Look for the word "then" in the entries and copy each line where it appears.

-- SOURCE DATA follows --

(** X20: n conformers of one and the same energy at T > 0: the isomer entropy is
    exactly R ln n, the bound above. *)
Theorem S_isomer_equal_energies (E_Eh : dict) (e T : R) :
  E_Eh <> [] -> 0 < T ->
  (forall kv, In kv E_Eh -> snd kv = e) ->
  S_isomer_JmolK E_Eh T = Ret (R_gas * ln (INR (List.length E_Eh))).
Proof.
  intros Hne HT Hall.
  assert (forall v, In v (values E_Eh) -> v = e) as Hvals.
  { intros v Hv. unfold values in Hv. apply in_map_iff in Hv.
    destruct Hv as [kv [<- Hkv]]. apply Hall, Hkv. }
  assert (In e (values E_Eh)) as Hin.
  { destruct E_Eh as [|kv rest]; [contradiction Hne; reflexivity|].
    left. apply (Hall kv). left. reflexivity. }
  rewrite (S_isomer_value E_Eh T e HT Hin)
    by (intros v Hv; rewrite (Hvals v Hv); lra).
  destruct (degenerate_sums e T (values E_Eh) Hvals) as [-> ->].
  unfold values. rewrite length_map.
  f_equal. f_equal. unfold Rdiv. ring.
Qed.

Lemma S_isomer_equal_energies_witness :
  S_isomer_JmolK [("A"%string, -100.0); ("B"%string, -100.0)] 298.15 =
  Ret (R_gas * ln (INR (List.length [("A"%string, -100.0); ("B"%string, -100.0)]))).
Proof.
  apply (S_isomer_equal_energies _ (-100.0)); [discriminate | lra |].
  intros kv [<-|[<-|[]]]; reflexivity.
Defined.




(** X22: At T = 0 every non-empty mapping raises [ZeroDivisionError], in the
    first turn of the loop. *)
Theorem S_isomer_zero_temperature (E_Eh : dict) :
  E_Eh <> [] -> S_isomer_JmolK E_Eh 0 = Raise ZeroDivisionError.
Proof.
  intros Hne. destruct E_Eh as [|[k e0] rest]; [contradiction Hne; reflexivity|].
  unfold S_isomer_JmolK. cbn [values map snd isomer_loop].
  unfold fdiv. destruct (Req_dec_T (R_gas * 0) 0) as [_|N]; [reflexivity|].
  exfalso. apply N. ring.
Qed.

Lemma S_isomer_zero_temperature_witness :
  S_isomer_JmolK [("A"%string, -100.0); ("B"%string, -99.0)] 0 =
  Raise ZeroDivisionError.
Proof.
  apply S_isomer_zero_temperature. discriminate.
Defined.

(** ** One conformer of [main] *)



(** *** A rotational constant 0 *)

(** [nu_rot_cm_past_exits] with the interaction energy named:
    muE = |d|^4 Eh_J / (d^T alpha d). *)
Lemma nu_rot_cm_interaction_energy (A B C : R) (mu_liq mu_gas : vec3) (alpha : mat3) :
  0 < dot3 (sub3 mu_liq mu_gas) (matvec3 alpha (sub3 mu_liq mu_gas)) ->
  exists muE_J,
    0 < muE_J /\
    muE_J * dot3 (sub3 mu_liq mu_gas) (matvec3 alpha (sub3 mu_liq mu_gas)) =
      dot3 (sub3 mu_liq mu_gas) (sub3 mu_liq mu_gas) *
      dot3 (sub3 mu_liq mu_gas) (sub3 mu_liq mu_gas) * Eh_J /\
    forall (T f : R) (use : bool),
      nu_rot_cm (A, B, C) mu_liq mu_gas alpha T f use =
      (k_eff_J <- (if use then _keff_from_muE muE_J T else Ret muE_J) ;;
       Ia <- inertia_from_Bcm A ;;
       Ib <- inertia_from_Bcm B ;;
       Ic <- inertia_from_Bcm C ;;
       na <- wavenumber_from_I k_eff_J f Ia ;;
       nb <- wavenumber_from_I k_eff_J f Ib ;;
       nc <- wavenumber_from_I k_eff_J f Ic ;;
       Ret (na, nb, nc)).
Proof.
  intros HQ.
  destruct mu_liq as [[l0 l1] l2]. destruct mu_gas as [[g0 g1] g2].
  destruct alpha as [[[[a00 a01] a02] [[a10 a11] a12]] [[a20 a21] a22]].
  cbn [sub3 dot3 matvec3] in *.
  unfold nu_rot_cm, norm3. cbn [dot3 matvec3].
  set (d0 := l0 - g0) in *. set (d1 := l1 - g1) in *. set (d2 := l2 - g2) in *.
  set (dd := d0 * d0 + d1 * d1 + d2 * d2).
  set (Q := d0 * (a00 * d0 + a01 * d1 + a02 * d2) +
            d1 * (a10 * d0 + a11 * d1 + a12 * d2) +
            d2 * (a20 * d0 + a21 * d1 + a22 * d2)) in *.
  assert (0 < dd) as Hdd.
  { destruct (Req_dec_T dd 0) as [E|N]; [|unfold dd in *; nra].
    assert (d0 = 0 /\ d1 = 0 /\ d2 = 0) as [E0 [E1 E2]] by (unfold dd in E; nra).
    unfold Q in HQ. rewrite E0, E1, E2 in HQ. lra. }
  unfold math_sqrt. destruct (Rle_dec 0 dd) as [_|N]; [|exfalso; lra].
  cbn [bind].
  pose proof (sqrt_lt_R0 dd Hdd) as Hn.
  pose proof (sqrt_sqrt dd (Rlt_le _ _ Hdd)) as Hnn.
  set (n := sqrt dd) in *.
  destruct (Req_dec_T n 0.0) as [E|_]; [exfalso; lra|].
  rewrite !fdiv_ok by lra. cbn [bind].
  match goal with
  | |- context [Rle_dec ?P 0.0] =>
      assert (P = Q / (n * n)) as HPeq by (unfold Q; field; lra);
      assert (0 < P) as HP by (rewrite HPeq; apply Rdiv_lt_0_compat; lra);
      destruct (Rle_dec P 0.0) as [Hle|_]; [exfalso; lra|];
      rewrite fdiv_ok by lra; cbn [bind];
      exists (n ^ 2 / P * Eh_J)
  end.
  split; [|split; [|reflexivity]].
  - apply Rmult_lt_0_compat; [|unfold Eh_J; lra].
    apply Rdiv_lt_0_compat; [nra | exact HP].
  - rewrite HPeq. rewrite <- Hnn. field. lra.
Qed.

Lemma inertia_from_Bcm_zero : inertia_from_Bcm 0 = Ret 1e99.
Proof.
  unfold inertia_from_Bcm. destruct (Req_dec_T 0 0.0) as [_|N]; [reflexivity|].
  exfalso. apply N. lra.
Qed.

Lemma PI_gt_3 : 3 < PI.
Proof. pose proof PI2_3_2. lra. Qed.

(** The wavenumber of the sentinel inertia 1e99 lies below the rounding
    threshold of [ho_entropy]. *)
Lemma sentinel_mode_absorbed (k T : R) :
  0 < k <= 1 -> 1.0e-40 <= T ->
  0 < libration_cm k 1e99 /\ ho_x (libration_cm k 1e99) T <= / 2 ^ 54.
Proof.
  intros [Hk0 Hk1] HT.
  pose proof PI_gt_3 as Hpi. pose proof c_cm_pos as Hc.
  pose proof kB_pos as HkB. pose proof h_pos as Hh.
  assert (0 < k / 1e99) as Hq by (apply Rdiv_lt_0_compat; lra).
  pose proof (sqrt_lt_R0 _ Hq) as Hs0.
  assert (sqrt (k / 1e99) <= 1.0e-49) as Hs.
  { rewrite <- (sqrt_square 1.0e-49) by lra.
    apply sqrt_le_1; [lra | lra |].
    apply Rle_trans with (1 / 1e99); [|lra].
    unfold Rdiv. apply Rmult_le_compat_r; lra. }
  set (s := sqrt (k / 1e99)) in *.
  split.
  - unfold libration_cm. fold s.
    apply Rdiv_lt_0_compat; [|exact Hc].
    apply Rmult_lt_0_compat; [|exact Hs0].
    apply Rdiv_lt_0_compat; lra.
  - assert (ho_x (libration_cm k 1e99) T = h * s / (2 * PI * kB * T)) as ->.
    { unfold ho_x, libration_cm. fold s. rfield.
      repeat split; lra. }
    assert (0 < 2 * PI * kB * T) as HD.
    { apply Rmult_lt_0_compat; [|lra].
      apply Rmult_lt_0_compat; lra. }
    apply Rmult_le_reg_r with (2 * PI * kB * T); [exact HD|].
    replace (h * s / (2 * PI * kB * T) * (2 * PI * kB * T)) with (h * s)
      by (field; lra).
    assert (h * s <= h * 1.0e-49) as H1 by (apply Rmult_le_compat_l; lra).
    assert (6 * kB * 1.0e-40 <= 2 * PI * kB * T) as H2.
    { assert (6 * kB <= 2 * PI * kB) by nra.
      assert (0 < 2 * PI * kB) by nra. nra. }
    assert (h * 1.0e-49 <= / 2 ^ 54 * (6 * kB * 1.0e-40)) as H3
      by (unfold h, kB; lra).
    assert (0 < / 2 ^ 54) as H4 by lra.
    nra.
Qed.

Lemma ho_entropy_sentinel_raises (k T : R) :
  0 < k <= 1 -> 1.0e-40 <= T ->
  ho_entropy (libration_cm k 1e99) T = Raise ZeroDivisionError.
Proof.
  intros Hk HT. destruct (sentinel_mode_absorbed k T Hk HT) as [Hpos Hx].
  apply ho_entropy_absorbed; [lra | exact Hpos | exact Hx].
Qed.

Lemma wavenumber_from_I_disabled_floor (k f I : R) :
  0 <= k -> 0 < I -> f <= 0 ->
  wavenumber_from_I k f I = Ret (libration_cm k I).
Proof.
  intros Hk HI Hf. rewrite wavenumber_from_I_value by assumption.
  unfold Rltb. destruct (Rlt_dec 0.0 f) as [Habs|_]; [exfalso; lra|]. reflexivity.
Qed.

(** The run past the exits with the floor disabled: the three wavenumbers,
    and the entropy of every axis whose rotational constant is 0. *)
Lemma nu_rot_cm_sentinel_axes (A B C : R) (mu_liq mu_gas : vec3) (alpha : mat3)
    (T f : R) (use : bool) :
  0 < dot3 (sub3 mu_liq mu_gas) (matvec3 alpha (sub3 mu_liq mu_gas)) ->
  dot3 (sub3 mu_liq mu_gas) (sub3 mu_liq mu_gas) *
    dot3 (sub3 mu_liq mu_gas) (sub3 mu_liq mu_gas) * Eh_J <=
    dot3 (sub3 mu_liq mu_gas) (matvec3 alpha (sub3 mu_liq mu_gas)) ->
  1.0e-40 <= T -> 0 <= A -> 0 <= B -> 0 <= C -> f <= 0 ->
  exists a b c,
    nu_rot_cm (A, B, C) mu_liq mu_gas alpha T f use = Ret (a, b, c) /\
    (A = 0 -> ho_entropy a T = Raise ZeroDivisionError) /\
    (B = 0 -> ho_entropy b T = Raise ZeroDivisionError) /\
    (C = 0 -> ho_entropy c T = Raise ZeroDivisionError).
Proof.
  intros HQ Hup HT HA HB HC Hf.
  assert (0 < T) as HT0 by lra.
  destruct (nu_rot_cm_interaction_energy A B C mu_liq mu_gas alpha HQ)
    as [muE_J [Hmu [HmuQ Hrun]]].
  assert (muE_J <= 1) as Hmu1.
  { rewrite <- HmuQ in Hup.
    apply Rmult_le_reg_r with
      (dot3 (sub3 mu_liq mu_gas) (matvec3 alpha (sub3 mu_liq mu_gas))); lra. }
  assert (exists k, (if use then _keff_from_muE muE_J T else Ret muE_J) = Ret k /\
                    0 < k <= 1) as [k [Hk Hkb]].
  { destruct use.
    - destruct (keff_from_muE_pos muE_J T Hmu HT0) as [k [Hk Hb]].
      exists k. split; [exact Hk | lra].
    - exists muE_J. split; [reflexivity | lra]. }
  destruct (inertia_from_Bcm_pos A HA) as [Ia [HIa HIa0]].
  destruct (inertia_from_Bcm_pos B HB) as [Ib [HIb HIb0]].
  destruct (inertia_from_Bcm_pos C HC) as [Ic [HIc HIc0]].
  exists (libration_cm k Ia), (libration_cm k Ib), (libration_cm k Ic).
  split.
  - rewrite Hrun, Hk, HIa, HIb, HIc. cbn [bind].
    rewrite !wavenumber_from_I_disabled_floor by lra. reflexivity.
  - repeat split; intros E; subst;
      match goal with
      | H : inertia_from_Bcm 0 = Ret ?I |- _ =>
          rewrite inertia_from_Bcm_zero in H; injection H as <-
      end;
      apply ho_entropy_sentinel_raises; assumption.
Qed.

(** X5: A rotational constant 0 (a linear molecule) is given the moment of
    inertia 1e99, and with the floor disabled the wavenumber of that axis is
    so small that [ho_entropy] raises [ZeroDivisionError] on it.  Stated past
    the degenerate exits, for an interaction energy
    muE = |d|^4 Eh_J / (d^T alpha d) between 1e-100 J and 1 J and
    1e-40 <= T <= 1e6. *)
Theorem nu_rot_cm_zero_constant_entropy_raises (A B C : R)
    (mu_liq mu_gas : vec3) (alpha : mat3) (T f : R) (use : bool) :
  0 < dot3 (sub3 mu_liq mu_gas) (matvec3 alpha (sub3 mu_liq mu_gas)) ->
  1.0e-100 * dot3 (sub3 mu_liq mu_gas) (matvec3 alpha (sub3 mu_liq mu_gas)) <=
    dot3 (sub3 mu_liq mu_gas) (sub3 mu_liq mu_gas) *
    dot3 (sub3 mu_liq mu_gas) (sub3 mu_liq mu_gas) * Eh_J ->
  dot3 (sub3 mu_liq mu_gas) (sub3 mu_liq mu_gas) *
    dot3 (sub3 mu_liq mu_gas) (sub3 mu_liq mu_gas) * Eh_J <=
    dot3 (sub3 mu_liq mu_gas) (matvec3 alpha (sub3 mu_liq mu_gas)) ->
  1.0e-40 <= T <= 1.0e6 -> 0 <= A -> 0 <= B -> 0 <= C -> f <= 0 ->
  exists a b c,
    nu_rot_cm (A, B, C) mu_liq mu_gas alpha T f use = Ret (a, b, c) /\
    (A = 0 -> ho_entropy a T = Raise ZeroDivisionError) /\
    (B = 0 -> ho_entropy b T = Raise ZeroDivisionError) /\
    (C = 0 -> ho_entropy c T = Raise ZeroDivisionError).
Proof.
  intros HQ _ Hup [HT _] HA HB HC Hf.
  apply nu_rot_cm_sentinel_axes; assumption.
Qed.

-- SOURCE DATA concluded --

- _ANSWER SECTION_:
      (k_eff_J <- (if use then _keff_from_muE muE_J T else Ret muE_J) ;;
  assert (exists k, (if use then _keff_from_muE muE_J T else Ret muE_J) = Ret k /\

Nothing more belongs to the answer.